Finally, beginning in 1990, there were consistent rumors that plaintiff was having an affair with the sales manager, that the only way she could sell cars was by sleeping with the management, and that plaintiff sold cars by pulling up her skirt. The rumors circulated throughout the dealership, and were reported to customers as well.

In November 1990, the sales manager was terminated for theft. Although plaintiff applied for the job, a former saleman was hired to fill the position. Plaintiff testified that when the new manager took over, he referred to her as “honey” and “baby” in a denigrating manner, and that this became constant after plaintiff asked him to stop. At the end of November 1990, plaintiff and her former sales manager were caught in a sexual relationship by his wife. This information soon became public knowledge at the dealership. After a dispute with the new manager about her hours, and a dispute about her commission on a fleet of vehicles, plaintiff resigned on January 3,1991.

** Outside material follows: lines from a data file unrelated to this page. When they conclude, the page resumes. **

Definition config1 : NodeConfig := node_config_new "data".
Definition boot1 : Boot :=
  {| bt_mkdir := None; bt_genesis := Some (Ok (to_json (genesis_to_doc sample_genesis)));
     bt_open := None; bt_meta := None; bt_read := None; bt_io := no_error |}.
Definition booted : option Node := res_ok (bootstrap config1 boot1 empty_disk).2.
Lemma booted_run : ∃ d1 nd, bootstrap config1 boot1 empty_disk = (d1, Ok nd) ∧
  bool_decide (ledger_wf (ledger_of (rs_chain_id (nd_state nd))
      (genesis_state (rs_chain_id (nd_state nd)) (nd_genesis nd)) [] ∅) ∧
    envelope_wf (envelope_of (ledger_of (rs_chain_id (nd_state nd))
      (genesis_state (rs_chain_id (nd_state nd)) (nd_genesis nd)) [] ∅))) = true.
Proof.
  assert (match booted with
    | Some nd => bool_decide (ledger_wf (ledger_of (rs_chain_id (nd_state nd))
                   (genesis_state (rs_chain_id (nd_state nd)) (nd_genesis nd)) [] ∅) ∧
                 envelope_wf (envelope_of (ledger_of (rs_chain_id (nd_state nd))
                   (genesis_state (rs_chain_id (nd_state nd)) (nd_genesis nd)) [] ∅)))
    | None => false end = true) as Hok by (by vm_compute).
  revert Hok. unfold booted. generalize (bootstrap config1 boot1 empty_disk). intros [d1 [nd|e]] Hok;
    [|discriminate Hok]. exists d1, nd. exact (conj eq_refl Hok).
Qed.
Lemma bootstrap_restart_witness :
  ∃ nd nd', (bootstrap config1 boot1 empty_disk).2 = Ok nd ∧
    rpc_balance (nd_state nd) (addr 2) = default 0 (genesis_entries (nd_genesis nd) !! addr 2) ∧
    (bootstrap config1 boot1 (rs_disk (nd_state nd))).2 = Ok nd' ∧
    rs_state (nd_state nd') = rs_state (nd_state nd).
Proof.
  destruct booted_run as (d1 & nd & Hrun & Hrep%representable_compute).
  destruct (bootstrap_restart {| fl_late := false; fl_unsynced := false |} map_to_list map_to_list
    config1 boot1 boot1 empty_disk d1 nd (nd_state nd) (λ m, reflexivity _) empty_disk_stable eq_refl
    Hrun Hrep eq_refl (rtc_refl _ _) eq_refl eq_refl eq_refl eq_refl)
    as (_ & Hbal & nd' & Hrun' & _ & _ & _ & Hsame).
  exists nd, nd'. split; [exact (f_equal snd Hrun)|]. split; [apply Hbal|].
  split; [exact (f_equal snd Hrun')|exact (proj1 (Hsame eq_refl))].
Defined.
Lemma bootstrap_safe_witness :
  ∃ nd, (bootstrap config1 boot1 empty_disk).2 = Ok nd ∧ node_chain_id nd ≠ 0.
Proof.
  destruct booted_run as (d1 & nd & Hrun & _).
  pose proof (bootstrap_safe map_to_list config1 boot1 empty_disk d1 (Ok nd) empty_disk_stable Hrun)
    as (_ & _ & Hz & _).
  exists nd. split; [exact (f_equal snd Hrun)|exact Hz].
Defined.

Plaintiff brought this action against Hinck-ley Dodge and several of its employees in the United States District Court for the District of Utah. Eventually, the claims against the individual employees were dismissed, and the remaining claim against Hinckley Dodge was tried to the court. At trial, the dealership presented evidence that plaintiff was mistreated for reasons other than her gender. Witnesses testified that- plaintiff was very aggressive, that she took more than her share of customers and became involved in other people’s sales, and that she had a special relationship with the sales manager which resulted in preferential treatment and unearned .commissions at the expense of others.

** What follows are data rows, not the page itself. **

(* ===== verification/WalletDir.v ===== *)
(** * Wallet directories

    [list_wallets] and [find_wallet], which the command line and the explorer
    each have a copy of ([crates/subhost-cli/src/main.rs],
    [explorer/src/main.rs]); the copies differ in the wording of errors. A
    directory maps file names to the file slots of [Storage]; the operating system
    yields its entries in any order. *)

From Stdlib Require Import Ascii String.
From S2P Require Import Prelude Order Text Deps Bincode Core Storage Wallet.

(** [Path::extension] and [Path::file_stem] of a file name. *)
Definition extension (name : string) : option string :=
  match rsplit_once "."%char name with
  | Some (EmptyString, _) | None => None
  | Some (_, ext) => Some ext
  end.
Definition file_stem (name : string) : string :=
  match rsplit_once "."%char name with
  | Some (EmptyString, _) | None => name
  | Some (stem, _) => stem
  end.
(** The order of two paths in one directory. *)
Definition name_compare (a b : string) : comparison := lex_compare (str_bytes a) (str_bytes b).

Notation Dir := (gmap string Disk).
Definition dir_slot (dir : Dir) (name : string) : Disk := default no_disk (dir !! name).
Definition file_len (d : Disk) : Z := from_option (λ f, Z.of_nat (length (f_bytes f))) 0 (d_target d).
Definition file_exists (dir : Dir) (name : string) : bool := bool_decide (d_target (dir_slot dir name) ≠ None).

(** What the operating system answers during a scan: the entries, and the error
    of [fs::metadata], of the metadata call in [Wallet::read] and of its read. *)
Record DirIo := {
  di_entries : result string (list (result string string));
  di_meta : string → option string;
  di_wallet_meta : string → option string;
  di_wallet_read : string → option string
}.
(** A scan nothing goes wrong in, over these names. *)
Definition dir_io (names : list string) : DirIo :=
  {| di_entries := Ok (map Ok names); di_meta _ := None; di_wallet_meta _ := None;
     di_wallet_read _ := None |}.

Section scan.
Context `{!SerdeJson Wallet} {E : Type}.
Context (dir_error entry_error : string → E) (meta_error : string → string → E).

Fixpoint scan_wallets (limit : Z) (io : DirIo) (dir : Dir) (entries : list (result string string))
  : result E (list (string * Wallet)) :=
  match entries with
  | [] => Ok []
  | Err e :: _ => Err (entry_error e)
  | Ok name :: entries =>
      if negb (bool_decide (extension name = Some "json")) then scan_wallets limit io dir entries
      else match di_meta io name with
           | Some e => Err (meta_error name e)
           | None =>
               if limit <? file_len (dir_slot dir name) then scan_wallets limit io dir entries
               else
                 match read (di_wallet_meta io name) (di_wallet_read io name) (dir_slot dir name) with
                 | Ok wallet => ws ← scan_wallets limit io dir entries; Ok ((name, wallet) :: ws)
                 | Err _ => scan_wallets limit io dir entries
                 end
           end
  end.
Definition list_wallets (limit : Z) (io : DirIo) (dir : Dir) : result E (list (string * Wallet)) :=
  entries ← map_err dir_error (di_entries io);
  wallets ← scan_wallets limit io dir entries;
  Ok (sort_by (λ left right, name_compare left.1 right.1) wallets).
Definition find_wallet `{!Hex} (not_found : E) (limit : Z) (io : DirIo) (dir : Dir) (address : Address)
  : result E (string * Wallet) :=
  wallets ← list_wallets limit io dir;
  ok_or (snd <$> list_find (λ e, matches e.2 address = true) wallets) not_found.
End scan.

(** ** Lookup is by address, whatever the listing order *)

#[export] Instance name_compare_order : CmpOrder name_compare.
Proof. apply (cmp_key_order str_bytes lex_compare). Qed.
Lemma name_compare_Eq a b : name_compare a b = Eq ↔ a = b.
Proof.
  unfold name_compare. rewrite lex_compare_Eq. split; [|by intros ->].
  intros Hab. by rewrite <-(bytes_str_bytes a), Hab, bytes_str_bytes.
Qed.
Section lookup.
Context `{!SerdeJson Wallet, !Hex} {E : Type}.
Context (dir_error entry_error : string → E) (meta_error : string → string → E) (not_found : E) (limit : Z).

(** The wallet a directory holds under a name, if a scan would consider it. *)
Definition wallet_entry (dir : Dir) (name : string) : option Wallet :=
  if bool_decide (extension name = Some "json") && (file_len (dir_slot dir name) <=? limit)
  then res_ok (read None None (dir_slot dir name)) else None.
Definition wallet_entries (dir : Dir) (names : list string) : list (string * Wallet) :=
  omap (λ name, pair name <$> wallet_entry dir name) names.

Lemma wallet_entry_present dir name w : wallet_entry dir name = Some w → is_Some (dir !! name).
Proof.
  unfold wallet_entry, dir_slot, read. destruct (dir !! name); [eauto|]. simpl.
  by destruct (_ && _).
Qed.
Lemma scan_healthy all dir names :
  scan_wallets entry_error meta_error limit (dir_io all) dir (map Ok names)
  = Ok (wallet_entries dir names).
Proof.
  induction names as [|name names IH]; [done|]. simpl. unfold wallet_entry.
  case_bool_decide; simpl; [|done]. rewrite IH.
  destruct (Z.ltb_spec limit (file_len (dir_slot dir name))).
  - by rewrite (proj2 (Z.leb_gt _ _)) by lia.
  - rewrite (proj2 (Z.leb_le _ _)) by lia. by destruct (read None None (dir_slot dir name)).
Qed.
Lemma wallet_entries_elem dir names name w :
  (name, w) ∈ wallet_entries dir names ↔ name ∈ names ∧ wallet_entry dir name = Some w.
Proof.
  unfold wallet_entries. rewrite list_elem_of_omap. split.
  - intros (n & Hn & Hw). destruct (wallet_entry dir n) as [w'|] eqn:He; [|done]. by simplify_eq/=.
  - intros [Hn Hw]. exists name. by rewrite Hw.
Qed.
Lemma wallet_entries_inj dir names x y :
  x ∈ wallet_entries dir names → y ∈ wallet_entries dir names → name_compare x.1 y.1 = Eq → x = y.
Proof.
  destruct x as [n w], y as [n' w']. simpl. intros [_ Hw]%wallet_entries_elem [_ Hw']%wallet_entries_elem.
  intros ->%name_compare_Eq. congruence.
Qed.
Lemma entry_compare_order : CmpOrder (λ left right : string * Wallet, name_compare left.1 right.1).
Proof. apply (cmp_key_order fst name_compare). Qed.
Lemma list_wallets_sorted names dir :
  list_wallets dir_error entry_error meta_error limit (dir_io names) dir
  = Ok (sort_by (λ left right, name_compare left.1 right.1) (wallet_entries dir names)).
Proof. unfold list_wallets. cbn [dir_io di_entries map_err mbind result_bind]. by rewrite scan_healthy. Qed.
Lemma list_wallets_order names names' dir :
  names ≡ₚ names' →
  list_wallets dir_error entry_error meta_error limit (dir_io names) dir
  = list_wallets dir_error entry_error meta_error limit (dir_io names') dir.
Proof.
  intros Hp. rewrite !list_wallets_sorted. f_equal.
  apply (sort_by_unique _ (CmpOrder0:=entry_compare_order)); [|by apply wallet_entries_inj].
  unfold wallet_entries. by rewrite Hp.
Qed.
Lemma strongly_sorted_lookup {A} (R : A → A → Prop) l i j x y :
  StronglySorted R l → l !! i = Some x → l !! j = Some y → (i < j)%nat → R x y.
Proof.
  intros Hs. revert i j. induction Hs as [|z l Hs IH Hz]; [done|].
  intros [|i] [|j] Hi Hj Hlt; simpl in *; try lia; [|apply (IH i j); [done|done|lia]].
  simplify_eq. by apply (Forall_lookup_1 _ _ _ _ Hz Hj).
Qed.
(** The first match of a sorted list is the least match. *)
Lemma list_find_sorted (P : string * Wallet → Prop) `{∀ x, Decision (P x)} l i x :
  Sorted (cmp_le (λ left right, name_compare left.1 right.1)) l →
  list_find P l = Some (i, x) → ∀ y, y ∈ l → P y → name_compare x.1 y.1 ≠ Gt.
Proof.
  intros Hs Hf y Hy HPy. apply list_find_Some in Hf as (Hx & _ & Hbefore).
  pose proof entry_compare_order as Hord.
  apply list_elem_of_lookup in Hy as [j Hj]. destruct (decide (j < i)%nat) as [Hlt|Hge].
  { by destruct (Hbefore j y Hj Hlt). }
  assert (StronglySorted (cmp_le (λ left right : string * Wallet, name_compare left.1 right.1)) l) as Hss.
  { apply Sorted_StronglySorted; [|done].
    apply (cmp_le_trans _ (CmpOrder0:=Hord)). }
  destruct (decide (i = j)) as [->|Hne].
  { rewrite Hx in Hj. injection Hj as <-. by rewrite (proj2 (name_compare_Eq _ _)). }
  apply (strongly_sorted_lookup _ l i j x y Hss Hx Hj). lia.
Qed.
(** Over a listing of the whole directory, a lookup returns the first wallet file
    by name that carries the address, and fails only when there is none. *)
Lemma find_wallet_spec names dir a :
  (∀ name, is_Some (dir !! name) → name ∈ names) →
  match find_wallet dir_error entry_error meta_error not_found limit (dir_io names) dir a with
  | Ok (name, w) =>
      wallet_entry dir name = Some w ∧ matches w a = true ∧
      ∀ name' w', wallet_entry dir name' = Some w' → matches w' a = true → name_compare name name' ≠ Gt
  | Err e => e = not_found ∧ ∀ name w, wallet_entry dir name = Some w → matches w a = false
  end.
Proof.
  intros Hall. unfold find_wallet. rewrite list_wallets_sorted. cbn [mbind result_bind].
  set (l := sort_by _ _).
  assert (∀ n w, wallet_entry dir n = Some w ↔ (n, w) ∈ l) as Hl.
  { intros n w. unfold l. rewrite sort_by_perm, wallet_entries_elem. split; [|by intros [_ ?]].
    intros Hw. split; [|done]. by eapply Hall, wallet_entry_present. }
  destruct (list_find _ l) as [[i [n w]]|] eqn:Hf; simpl.
  - pose proof Hf as (Hx & Hm & _)%list_find_Some. split_and!; [|done|].
    + apply Hl. by eapply list_elem_of_lookup_2.
    + intros n' w' Hw' Hm'. apply (list_find_sorted _ _ _ _ (sort_by_sorted _ _ (CmpOrder0:=entry_compare_order)) Hf (n', w')); [|done].
      by apply Hl.
  - split; [done|]. intros n w Hw%Hl. apply list_find_None in Hf.
    apply (proj1 (Forall_forall _ _) Hf) in Hw. simpl in Hw. by apply not_true_is_false.
Qed.
End lookup.

(** ** The key behind an address *)
Section keys.
Context `{!Blake3, !Hex, !HexLaws, !Ed25519, !AesGcm, !Scrypt, !SerdeJson Wallet} {E : Type}.
Context (dir_error entry_error : string → E) (meta_error : string → string → E) (not_found : E) (limit : Z).

Lemma read_content meta rd d w : read meta rd d = Ok w → read None None d = Ok w.
Proof. unfold read. by destruct (d_target d), meta, rd; simpl; try done; destruct (fail_if _ _). Qed.
Lemma scan_wallets_elem io (dir : Dir) entries ws name w :
  scan_wallets entry_error meta_error limit io dir entries = Ok ws → (name, w) ∈ ws →
  read None None (dir_slot dir name) = Ok w.
Proof.
  revert ws. induction entries as [|[n|] entries IH]; intros ws; simpl; [|case_bool_decide; simpl|done].
  - intros [= <-]. by intros ?%elem_of_nil.
  - destruct (di_meta io n); [done|]. destruct (limit <? _); [by apply IH|].
    destruct (read (di_wallet_meta io n) _ _) as [w1|] eqn:Hr; [|by apply IH].
    intros (ws' & Hws & [= <-])%bind_Ok. intros [[= -> ->]|Hin]%elem_of_cons.
    + by eapply read_content.
    + by eapply IH.
  - by apply IH.
Qed.
Lemma find_wallet_Ok io (dir : Dir) a name w :
  find_wallet dir_error entry_error meta_error not_found limit io dir a = Ok (name, w) →
  read None None (dir_slot dir name) = Ok w ∧ matches w a = true.
Proof.
  intros (ws & (es & _ & (ws' & Hscan & [= <-])%bind_Ok)%bind_Ok & Hf)%bind_Ok.
  apply ok_or_Ok, fmap_Some in Hf as ([i [n w']] & (Hx & Hm & _)%list_find_Some & [= <- <-]).
  split; [|done]. apply list_elem_of_lookup_2 in Hx. rewrite sort_by_perm in Hx.
  by eapply scan_wallets_elem.
Qed.
(** The password that opens the file of a wallet found for an address yields the
    key that controls the address, whatever the file system answered. *)
Lemma found_wallet_key io (dir : Dir) a name w meta rd password w' key :
  find_wallet dir_error entry_error meta_error not_found limit io dir a = Ok (name, w) →
  wallet_load meta rd password (dir_slot dir name) = Ok (w', key) →
  w' = w ∧ derive_address key = a.
Proof.
  intros [Hread Hm]%find_wallet_Ok. unfold wallet_load. intros ([] & _ & (w1 & Hw1 & Hrun)%bind_Ok)%bind_Ok.
  apply read_content in Hw1. rewrite Hread in Hw1. injection Hw1 as <-.
  apply bind_Ok in Hrun as (k & _ & (Haddr & [= <- <-])%guard_Ok). split; [done|].
  bool_hyps. unfold matches, eq_ignore_ascii_case in Hm. apply bool_decide_eq_true in Hm.
  rewrite Haddr, !address_lower in Hm. by apply (inj address_to_string) in Hm.
Qed.
(** The only wallet file of an address is the one a lookup returns. *)
Lemma find_wallet_unique names (dir : Dir) a name w :
  (∀ name, is_Some (dir !! name) → name ∈ names) →
  wallet_entry limit dir name = Some w → matches w a = true →
  (∀ name' w', wallet_entry limit dir name' = Some w' → matches w' a = true → name' = name) →
  find_wallet dir_error entry_error meta_error not_found limit (dir_io names) dir a = Ok (name, w).
Proof.
  intros Hall Hw Hm Huniq.
  pose proof (find_wallet_spec dir_error entry_error meta_error not_found limit names dir a Hall) as Hspec.
  destruct (find_wallet _ _ _ _ _ _ _ _) as [[n w']|e].
  - destruct Hspec as (Hn & Hm' & _). assert (n = name) as -> by (by eapply Huniq). rewrite Hw in Hn. congruence.
  - destruct Hspec as [_ Hnone]. rewrite (Hnone name w Hw) in Hm. done.
Qed.
End keys.

(** *** A concrete directory *)
Import RefWallet.

Definition alice_file : Disk := match wallet1 with Ok w => (save (λ _, None) w no_disk).1 | Err _ => no_disk end.
Definition dir1 : Dir := {[ "alice.json" := alice_file; "notes.txt" := no_disk ]}.
Lemma alice_opens :
  ∃ w, read None None alice_file = Ok w ∧ w_address w = address_to_string (derive_address secret1) ∧
    wallet_load None None "faucet password" alice_file = Ok (w, secret1).
Proof.
  assert (match wallet1 with
          | Ok w => bool_decide (wallet_wf w) && (str_len (to_json w) <=? MAX_WALLET_FILE_BYTES)
          | Err _ => false end = true) as Hok by (by vm_compute).
  unfold alice_file. destruct wallet1 as [w|e] eqn:Hw; [|discriminate Hok].
  apply andb_true_iff in Hok as [Hwf%bool_decide_eq_true Hlen%Z.leb_le].
  destruct (load_saved _ _ _ _ w no_disk Hw Hwf Hlen ltac:(by split)) as (d & -> & _ & Hread & Hload).
  exists w. split_and!; [done| |done]. by destruct (from_secret_Ok _ _ _ _ _ Hw) as (_ & _ & ? & _).
Qed.
Lemma alice_len : (file_len alice_file <=? 1024 * 1024) = true.
Proof. vm_compute. reflexivity. Qed.
Lemma dir1_names name : is_Some (dir1 !! name) → name = "alice.json" ∨ name = "notes.txt".
Proof.
  unfold dir1. intros [d Hd]. apply lookup_insert_Some in Hd as [[<- _]|[_ Hd]]; [by left|].
  apply lookup_singleton_Some in Hd as [<- _]. by right.
Qed.
Lemma dir1_found {E} (e1 e2 : string → E) e3 e4 :
  ∃ w, find_wallet e1 e2 e3 e4 (1024 * 1024) (dir_io ["notes.txt"; "alice.json"]) dir1 (derive_address secret1)
         = Ok ("alice.json", w) ∧
    wallet_load None None "faucet password" (dir_slot dir1 "alice.json") = Ok (w, secret1).
Proof.
  destruct alice_opens as (w & Hread & Haddr & Hload). exists w.
  assert (dir_slot dir1 "alice.json" = alice_file) as Hslot
    by (unfold dir_slot, dir1; by rewrite lookup_insert_eq).
  rewrite Hslot. split; [|done]. apply find_wallet_unique.
  - intros name [->| ->]%dir1_names; rewrite !elem_of_cons; auto.
  - unfold wallet_entry. rewrite Hslot, Hread, alice_len. reflexivity.
  - unfold matches, eq_ignore_ascii_case. rewrite Haddr. by apply bool_decide_eq_true.
  - intros name w' Hw' _. pose proof (wallet_entry_present _ _ _ _ Hw') as [->| ->]%dir1_names; [done|].
    by vm_compute in Hw'.
Qed.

The district court found that the incidents described above occurred, but concluded that they were not sexual harassment because the mistreatment occurred for reasons unrelated to gender. Specifically, the court found that the mistreatment was motivated by jealousy, dislike of plaintiff, and anger at the perceived preferential treatment plaintiff received based on her special relationship with the sales manager. Because the motivation behind the mistreatment of plaintiff was gender neutral, the court found that plaintiff had not been sexually harassed. The court also found that the dealership took adequate remedial action, that plaintiff was not constructively discharged, and that she failed to mitigate her damages.

II.

We review the district court’s findings of no sexual harassment, adequate remedial measures, and no constructive discharge, under a clearly erroneous standard. Hicks v. Gates Rubber Co., 928 F.2d 966, 971 (10th Cir.1991)(“District court fact findings in a ... sexual harassment ease are examined for clear error.”); Hirschfeld v. New Mexico Corrections Dep’t, 916 F.2d 572, 578 (10th Cir.1990)(reviewing findings of adequate remedial action and no constructive discharge for clear error). “[A] finding is ‘clearly erroneous’ when although there is evidence to support it, the reviewing court on the entire evidence is left with the definite and firm conviction that a mistake has been committed.” Anderson v. City of Bessemer City, 470 U.S. 564, 573, 105 S.Ct. 1504, 1511, 84 *1000 L.Ed.2d 518 (1985)(quotations omitted). “Where there are two permissible views of the evidence, the factfinder’s choice between them cannot be clearly erroneous.” Id. at 574, 105 S.Ct. at 1511.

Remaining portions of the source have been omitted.